# Exercise prompt
Find the lines of the material below that include the string "ToUpper", then copy each one.

# Data shown
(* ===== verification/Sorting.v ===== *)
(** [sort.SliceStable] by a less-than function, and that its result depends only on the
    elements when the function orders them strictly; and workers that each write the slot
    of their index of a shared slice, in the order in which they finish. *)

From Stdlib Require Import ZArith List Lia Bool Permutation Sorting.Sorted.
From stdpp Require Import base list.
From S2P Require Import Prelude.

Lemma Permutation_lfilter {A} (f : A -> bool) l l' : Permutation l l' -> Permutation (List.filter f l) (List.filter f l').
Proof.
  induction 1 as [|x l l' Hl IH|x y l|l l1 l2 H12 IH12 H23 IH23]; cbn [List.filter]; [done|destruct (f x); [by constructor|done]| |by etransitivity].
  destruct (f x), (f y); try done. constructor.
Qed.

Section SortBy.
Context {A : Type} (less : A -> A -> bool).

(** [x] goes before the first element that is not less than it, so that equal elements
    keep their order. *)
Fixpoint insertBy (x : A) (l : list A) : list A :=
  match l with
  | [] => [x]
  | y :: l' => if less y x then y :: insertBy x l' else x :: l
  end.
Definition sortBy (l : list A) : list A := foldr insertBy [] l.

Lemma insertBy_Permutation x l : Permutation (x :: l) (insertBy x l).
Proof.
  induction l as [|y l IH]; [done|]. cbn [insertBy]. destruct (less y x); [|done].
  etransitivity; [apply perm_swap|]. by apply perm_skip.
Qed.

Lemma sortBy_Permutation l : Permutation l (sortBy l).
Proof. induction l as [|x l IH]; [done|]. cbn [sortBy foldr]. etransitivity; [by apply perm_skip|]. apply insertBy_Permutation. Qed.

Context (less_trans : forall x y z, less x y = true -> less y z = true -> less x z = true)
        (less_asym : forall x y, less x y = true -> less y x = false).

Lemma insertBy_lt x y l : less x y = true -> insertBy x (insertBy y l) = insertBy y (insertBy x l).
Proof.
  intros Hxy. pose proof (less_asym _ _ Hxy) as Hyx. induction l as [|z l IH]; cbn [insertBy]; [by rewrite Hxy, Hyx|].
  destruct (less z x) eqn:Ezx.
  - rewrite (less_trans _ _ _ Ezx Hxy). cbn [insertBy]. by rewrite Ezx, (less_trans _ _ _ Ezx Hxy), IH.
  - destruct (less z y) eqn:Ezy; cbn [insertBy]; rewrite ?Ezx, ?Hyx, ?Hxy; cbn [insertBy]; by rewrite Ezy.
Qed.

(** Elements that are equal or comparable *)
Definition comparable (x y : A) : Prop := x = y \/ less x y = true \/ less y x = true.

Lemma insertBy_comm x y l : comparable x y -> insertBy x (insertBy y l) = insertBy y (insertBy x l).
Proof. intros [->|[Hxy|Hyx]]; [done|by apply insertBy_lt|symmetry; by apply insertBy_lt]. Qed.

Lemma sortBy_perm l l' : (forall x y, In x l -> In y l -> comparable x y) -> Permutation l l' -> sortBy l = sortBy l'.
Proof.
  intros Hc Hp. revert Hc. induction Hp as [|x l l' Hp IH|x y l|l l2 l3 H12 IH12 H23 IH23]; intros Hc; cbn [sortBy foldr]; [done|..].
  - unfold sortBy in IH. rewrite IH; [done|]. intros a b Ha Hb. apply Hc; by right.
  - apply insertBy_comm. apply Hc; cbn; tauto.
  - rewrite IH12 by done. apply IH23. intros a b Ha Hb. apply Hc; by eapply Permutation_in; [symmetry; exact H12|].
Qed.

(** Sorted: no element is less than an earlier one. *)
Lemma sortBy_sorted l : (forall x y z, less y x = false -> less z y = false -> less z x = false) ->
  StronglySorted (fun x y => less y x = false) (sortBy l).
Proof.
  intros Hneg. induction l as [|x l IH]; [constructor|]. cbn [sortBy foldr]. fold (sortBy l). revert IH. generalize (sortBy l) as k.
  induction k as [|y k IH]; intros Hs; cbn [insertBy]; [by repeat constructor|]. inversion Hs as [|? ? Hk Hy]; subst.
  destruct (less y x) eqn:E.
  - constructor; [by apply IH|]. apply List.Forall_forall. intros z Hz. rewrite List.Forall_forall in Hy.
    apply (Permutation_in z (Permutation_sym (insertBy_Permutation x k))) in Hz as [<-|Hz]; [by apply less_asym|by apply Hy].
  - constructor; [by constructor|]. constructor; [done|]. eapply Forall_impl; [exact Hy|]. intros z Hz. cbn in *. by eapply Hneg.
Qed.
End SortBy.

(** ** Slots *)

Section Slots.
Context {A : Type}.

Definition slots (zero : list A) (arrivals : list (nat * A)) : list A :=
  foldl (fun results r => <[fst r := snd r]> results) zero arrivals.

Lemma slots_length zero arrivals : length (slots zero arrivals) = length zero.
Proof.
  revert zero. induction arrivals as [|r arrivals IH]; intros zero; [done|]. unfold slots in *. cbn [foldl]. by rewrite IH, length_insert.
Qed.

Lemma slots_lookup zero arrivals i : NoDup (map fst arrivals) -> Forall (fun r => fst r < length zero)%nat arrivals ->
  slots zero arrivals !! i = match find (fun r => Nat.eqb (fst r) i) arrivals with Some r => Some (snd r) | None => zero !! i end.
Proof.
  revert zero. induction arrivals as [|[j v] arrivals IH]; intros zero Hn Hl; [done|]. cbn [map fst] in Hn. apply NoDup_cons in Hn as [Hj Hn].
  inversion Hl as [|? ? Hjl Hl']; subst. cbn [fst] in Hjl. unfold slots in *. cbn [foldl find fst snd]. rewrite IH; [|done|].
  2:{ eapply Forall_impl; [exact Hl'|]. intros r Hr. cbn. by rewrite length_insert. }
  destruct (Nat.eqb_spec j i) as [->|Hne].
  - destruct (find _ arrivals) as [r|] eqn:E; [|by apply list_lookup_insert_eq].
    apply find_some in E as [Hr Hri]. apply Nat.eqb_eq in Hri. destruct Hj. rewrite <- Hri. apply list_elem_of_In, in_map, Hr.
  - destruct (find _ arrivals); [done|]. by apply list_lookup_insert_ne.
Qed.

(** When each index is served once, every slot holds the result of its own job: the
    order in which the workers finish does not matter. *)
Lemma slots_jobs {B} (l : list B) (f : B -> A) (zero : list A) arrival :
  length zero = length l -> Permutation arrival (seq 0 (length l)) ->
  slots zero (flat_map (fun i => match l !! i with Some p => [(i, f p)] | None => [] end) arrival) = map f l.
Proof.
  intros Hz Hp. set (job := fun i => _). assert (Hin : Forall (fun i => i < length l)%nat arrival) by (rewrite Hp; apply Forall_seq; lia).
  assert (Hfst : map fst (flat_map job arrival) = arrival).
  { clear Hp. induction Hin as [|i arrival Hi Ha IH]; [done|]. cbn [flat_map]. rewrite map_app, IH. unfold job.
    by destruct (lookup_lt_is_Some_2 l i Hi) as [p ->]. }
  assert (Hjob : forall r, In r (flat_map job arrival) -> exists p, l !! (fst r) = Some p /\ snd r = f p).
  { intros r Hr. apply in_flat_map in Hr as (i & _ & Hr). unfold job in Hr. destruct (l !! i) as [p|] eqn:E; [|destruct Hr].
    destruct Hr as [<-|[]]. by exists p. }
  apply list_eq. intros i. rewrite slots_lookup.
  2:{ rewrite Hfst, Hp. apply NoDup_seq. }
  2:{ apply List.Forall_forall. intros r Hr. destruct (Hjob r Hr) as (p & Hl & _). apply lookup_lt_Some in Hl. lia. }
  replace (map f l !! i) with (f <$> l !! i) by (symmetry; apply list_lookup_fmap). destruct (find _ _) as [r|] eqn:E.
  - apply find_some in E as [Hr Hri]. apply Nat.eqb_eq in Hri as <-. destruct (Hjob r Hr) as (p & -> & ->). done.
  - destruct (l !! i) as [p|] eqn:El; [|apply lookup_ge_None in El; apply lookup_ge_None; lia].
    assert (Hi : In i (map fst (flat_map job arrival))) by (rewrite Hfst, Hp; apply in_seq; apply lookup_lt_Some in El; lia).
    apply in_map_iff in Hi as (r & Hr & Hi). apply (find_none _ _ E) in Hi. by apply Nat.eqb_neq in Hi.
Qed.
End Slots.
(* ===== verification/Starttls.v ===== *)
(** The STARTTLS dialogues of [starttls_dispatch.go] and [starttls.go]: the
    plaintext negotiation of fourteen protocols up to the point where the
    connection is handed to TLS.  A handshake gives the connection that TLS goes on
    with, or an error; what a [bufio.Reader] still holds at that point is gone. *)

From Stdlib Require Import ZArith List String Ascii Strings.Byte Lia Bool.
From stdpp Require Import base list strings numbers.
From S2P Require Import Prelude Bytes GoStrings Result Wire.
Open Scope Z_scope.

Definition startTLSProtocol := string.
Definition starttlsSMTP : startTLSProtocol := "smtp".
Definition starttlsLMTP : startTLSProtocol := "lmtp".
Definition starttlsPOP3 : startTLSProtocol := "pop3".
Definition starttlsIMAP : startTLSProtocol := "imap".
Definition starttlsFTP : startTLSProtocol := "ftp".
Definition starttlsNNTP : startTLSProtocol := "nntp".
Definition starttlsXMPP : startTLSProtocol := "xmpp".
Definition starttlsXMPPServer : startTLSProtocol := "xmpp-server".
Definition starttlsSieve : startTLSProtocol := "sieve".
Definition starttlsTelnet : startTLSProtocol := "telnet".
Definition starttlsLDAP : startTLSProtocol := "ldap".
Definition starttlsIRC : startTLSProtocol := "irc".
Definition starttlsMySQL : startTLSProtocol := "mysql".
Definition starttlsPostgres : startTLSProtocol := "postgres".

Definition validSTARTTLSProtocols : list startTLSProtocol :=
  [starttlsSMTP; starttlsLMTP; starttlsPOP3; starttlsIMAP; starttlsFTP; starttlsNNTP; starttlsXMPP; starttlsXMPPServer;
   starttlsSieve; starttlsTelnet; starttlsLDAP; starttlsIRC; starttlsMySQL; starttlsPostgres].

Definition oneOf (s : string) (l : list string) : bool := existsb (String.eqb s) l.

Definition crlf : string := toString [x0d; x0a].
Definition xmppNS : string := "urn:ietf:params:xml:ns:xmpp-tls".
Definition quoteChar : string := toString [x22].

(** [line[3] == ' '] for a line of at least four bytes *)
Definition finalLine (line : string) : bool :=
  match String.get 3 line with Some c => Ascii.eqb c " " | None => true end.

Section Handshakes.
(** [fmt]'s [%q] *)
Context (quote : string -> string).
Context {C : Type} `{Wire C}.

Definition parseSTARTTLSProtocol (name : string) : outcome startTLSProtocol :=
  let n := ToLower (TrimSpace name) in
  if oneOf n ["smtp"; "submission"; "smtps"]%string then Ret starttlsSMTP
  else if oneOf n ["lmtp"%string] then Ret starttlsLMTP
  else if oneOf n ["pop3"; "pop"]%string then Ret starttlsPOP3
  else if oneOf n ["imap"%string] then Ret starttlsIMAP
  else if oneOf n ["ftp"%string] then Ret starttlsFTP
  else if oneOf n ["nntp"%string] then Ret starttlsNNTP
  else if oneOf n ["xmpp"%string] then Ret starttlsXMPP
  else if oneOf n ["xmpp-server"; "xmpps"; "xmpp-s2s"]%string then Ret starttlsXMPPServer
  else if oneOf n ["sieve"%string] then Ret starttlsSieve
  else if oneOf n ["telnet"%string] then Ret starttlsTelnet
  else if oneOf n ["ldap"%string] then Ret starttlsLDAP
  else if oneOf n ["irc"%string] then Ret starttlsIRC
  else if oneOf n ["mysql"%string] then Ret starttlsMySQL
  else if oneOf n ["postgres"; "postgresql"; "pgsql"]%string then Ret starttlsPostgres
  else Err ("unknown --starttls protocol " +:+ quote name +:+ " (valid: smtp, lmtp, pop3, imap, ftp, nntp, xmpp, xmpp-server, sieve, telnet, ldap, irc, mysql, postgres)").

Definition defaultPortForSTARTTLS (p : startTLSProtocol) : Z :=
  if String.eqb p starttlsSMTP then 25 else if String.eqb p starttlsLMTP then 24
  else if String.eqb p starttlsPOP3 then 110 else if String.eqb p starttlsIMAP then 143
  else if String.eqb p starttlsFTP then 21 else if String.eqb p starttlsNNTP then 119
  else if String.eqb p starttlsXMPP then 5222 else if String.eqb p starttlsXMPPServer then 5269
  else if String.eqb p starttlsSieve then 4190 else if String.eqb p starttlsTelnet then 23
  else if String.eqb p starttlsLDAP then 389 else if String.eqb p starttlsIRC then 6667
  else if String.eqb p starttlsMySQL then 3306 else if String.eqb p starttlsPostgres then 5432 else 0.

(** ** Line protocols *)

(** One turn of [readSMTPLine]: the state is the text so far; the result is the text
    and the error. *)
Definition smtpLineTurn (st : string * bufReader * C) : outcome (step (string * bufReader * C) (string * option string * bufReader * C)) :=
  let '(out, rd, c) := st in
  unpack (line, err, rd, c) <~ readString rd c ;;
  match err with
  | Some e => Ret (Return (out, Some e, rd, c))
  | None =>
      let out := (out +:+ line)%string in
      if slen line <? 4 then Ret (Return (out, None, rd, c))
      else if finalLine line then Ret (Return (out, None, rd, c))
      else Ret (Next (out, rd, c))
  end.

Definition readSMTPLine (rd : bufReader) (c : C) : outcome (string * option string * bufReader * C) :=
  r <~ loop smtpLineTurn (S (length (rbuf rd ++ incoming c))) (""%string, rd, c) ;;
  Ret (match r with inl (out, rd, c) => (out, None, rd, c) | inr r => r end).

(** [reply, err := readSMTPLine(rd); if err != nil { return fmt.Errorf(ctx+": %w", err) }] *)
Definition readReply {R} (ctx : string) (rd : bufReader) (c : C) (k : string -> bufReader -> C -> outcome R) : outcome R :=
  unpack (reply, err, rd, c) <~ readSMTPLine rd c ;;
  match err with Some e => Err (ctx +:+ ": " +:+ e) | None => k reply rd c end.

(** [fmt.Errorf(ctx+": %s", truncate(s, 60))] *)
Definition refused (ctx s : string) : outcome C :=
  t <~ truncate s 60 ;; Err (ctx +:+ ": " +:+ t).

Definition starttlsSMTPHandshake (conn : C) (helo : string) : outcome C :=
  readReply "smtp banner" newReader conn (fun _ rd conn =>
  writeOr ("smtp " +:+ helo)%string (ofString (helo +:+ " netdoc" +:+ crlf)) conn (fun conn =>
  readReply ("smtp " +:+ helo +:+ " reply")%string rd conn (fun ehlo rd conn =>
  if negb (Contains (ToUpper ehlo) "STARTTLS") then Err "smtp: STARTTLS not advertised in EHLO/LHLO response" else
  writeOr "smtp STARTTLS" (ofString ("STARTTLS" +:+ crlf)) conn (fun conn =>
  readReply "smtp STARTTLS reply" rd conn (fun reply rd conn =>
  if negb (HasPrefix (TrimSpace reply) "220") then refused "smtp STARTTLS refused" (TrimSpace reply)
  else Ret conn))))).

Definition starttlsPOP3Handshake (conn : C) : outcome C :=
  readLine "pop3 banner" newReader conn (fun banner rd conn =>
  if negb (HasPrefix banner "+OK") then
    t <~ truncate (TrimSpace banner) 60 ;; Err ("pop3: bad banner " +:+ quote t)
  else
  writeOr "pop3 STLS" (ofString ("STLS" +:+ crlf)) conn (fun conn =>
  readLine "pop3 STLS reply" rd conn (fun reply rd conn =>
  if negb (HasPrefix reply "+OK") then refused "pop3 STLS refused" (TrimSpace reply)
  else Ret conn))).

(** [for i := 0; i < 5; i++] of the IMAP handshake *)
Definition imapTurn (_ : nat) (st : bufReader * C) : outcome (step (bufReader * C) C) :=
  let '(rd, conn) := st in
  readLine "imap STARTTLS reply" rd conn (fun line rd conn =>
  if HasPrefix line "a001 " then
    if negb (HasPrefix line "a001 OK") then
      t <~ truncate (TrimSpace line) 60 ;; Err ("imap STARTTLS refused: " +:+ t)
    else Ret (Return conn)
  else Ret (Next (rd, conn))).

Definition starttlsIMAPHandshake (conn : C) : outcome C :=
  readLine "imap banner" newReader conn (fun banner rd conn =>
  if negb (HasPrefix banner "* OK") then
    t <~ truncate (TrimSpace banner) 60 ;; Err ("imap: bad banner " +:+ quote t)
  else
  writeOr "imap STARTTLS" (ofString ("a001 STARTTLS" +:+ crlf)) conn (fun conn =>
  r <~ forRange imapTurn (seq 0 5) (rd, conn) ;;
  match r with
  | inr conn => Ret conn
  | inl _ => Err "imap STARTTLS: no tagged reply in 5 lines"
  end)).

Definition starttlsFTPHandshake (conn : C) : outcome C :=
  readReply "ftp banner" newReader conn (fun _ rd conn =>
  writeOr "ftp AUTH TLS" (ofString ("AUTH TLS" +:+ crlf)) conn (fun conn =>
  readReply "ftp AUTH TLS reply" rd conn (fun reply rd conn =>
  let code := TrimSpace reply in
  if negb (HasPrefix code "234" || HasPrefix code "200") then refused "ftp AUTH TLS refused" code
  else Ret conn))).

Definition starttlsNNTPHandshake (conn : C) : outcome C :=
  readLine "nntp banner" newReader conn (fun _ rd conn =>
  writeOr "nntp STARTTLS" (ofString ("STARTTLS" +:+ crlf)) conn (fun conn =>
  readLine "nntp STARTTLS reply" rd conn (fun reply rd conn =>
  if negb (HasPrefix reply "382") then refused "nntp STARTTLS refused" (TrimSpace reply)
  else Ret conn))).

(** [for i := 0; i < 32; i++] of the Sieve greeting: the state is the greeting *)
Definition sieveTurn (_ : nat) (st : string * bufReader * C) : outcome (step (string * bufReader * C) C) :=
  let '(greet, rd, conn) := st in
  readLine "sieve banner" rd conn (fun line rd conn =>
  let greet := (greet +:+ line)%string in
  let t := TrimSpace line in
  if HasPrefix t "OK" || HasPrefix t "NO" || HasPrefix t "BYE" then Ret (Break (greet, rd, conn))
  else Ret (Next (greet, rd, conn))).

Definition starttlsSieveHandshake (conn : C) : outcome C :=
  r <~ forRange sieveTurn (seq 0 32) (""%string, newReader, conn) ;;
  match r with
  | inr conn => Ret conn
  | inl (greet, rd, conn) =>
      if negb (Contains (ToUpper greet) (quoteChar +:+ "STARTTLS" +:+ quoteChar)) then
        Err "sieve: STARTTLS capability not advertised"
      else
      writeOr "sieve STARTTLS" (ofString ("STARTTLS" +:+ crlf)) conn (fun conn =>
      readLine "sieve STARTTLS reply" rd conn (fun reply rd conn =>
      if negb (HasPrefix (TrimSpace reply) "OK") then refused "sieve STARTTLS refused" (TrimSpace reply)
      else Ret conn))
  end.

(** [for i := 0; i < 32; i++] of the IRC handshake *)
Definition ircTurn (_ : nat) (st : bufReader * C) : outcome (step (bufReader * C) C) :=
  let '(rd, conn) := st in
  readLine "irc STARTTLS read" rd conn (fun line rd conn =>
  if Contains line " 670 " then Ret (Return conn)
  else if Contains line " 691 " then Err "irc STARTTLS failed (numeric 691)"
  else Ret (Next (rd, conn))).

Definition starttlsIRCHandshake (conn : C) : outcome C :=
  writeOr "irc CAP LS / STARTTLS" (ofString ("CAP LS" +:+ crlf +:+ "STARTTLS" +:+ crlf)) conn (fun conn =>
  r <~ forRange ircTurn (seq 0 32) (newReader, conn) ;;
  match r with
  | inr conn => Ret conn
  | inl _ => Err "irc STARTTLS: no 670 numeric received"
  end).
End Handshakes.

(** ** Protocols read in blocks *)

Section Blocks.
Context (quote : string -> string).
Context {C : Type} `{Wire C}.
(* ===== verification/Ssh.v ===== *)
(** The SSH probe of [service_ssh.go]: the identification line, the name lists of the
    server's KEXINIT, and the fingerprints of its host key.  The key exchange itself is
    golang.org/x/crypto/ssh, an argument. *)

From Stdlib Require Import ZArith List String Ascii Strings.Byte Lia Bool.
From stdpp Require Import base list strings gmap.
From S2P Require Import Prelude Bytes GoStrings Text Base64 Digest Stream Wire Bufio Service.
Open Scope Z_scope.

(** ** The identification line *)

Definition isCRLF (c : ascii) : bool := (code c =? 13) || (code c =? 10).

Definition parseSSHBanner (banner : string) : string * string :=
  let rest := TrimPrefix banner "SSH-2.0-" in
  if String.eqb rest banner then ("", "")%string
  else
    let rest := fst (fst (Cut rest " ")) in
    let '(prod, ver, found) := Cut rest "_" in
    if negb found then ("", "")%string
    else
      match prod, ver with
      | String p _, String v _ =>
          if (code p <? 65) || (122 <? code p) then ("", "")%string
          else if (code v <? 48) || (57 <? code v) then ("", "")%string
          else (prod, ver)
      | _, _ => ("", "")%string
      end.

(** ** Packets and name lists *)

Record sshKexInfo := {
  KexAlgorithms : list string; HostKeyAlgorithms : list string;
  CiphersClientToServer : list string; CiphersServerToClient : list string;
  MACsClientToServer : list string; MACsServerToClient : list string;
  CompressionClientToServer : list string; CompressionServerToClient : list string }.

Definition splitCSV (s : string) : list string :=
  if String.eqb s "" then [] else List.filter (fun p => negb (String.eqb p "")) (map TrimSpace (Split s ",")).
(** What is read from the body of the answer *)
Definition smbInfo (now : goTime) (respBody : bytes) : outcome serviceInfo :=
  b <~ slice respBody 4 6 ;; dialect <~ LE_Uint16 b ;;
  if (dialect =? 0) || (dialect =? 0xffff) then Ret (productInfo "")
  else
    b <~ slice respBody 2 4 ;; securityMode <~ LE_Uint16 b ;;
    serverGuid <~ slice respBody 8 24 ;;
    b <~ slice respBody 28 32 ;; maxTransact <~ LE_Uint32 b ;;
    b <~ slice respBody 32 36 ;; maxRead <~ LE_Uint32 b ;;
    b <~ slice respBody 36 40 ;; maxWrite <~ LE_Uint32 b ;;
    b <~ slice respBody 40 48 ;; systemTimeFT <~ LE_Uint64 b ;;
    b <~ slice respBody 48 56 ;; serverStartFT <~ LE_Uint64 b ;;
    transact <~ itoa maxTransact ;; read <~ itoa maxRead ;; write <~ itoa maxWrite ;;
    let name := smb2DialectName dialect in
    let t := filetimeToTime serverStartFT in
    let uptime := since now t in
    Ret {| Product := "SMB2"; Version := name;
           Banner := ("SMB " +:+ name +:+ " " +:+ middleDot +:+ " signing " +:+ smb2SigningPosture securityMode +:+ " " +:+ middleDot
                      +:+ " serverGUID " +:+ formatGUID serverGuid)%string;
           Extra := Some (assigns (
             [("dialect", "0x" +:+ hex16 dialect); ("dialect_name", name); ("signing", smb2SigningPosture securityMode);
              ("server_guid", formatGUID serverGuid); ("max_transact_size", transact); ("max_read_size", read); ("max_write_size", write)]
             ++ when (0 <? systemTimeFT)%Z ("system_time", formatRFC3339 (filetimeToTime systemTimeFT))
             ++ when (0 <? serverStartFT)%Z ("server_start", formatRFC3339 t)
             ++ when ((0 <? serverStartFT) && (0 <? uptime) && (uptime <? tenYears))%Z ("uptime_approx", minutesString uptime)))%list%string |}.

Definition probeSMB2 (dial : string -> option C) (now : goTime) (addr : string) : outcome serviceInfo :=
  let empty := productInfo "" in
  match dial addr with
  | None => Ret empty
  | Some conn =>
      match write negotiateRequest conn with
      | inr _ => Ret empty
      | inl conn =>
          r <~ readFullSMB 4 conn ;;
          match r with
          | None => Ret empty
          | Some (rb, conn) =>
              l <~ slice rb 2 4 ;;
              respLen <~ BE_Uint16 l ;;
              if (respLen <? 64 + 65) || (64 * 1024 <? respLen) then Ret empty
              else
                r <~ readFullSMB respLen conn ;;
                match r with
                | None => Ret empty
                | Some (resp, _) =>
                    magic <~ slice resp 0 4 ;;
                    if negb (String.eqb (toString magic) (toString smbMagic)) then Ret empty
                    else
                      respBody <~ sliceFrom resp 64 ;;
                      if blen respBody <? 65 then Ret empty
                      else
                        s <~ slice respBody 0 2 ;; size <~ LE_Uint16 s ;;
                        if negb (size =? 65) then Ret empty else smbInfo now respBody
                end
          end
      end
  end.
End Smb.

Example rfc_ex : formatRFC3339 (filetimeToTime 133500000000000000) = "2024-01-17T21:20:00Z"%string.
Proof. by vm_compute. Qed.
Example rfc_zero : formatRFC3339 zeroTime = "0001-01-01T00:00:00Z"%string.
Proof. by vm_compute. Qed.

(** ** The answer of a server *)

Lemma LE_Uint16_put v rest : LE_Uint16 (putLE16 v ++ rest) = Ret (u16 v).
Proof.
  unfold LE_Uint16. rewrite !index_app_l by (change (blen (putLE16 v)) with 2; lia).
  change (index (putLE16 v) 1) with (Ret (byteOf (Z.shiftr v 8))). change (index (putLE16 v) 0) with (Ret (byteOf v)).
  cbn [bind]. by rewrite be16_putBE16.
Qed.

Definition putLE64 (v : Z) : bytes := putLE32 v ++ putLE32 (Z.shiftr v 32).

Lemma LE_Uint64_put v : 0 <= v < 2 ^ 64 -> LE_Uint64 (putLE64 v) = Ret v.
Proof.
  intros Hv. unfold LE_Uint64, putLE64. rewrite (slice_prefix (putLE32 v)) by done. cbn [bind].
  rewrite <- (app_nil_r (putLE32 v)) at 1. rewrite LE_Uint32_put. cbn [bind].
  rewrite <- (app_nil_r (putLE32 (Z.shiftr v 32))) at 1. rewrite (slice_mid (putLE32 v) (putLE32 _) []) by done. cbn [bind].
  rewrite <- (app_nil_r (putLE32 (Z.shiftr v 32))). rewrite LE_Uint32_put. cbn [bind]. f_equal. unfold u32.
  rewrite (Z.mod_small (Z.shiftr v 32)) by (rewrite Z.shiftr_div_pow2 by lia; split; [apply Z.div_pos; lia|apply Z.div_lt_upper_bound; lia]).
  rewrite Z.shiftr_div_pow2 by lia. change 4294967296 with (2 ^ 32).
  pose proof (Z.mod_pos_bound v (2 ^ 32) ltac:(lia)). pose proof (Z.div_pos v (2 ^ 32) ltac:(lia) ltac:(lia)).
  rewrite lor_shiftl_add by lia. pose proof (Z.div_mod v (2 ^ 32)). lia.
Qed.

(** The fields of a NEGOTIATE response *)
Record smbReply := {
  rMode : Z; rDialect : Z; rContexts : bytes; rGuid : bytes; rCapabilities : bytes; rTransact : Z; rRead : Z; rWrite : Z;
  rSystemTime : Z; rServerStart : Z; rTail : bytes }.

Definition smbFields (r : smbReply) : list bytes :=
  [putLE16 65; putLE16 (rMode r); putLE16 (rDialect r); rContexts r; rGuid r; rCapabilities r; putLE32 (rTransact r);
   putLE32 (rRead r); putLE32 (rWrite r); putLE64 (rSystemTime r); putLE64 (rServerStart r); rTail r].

# The answer
  if negb (Contains (ToUpper ehlo) "STARTTLS") then Err "smtp: STARTTLS not advertised in EHLO/LHLO response" else
      if negb (Contains (ToUpper greet) (quoteChar +:+ "STARTTLS" +:+ quoteChar)) then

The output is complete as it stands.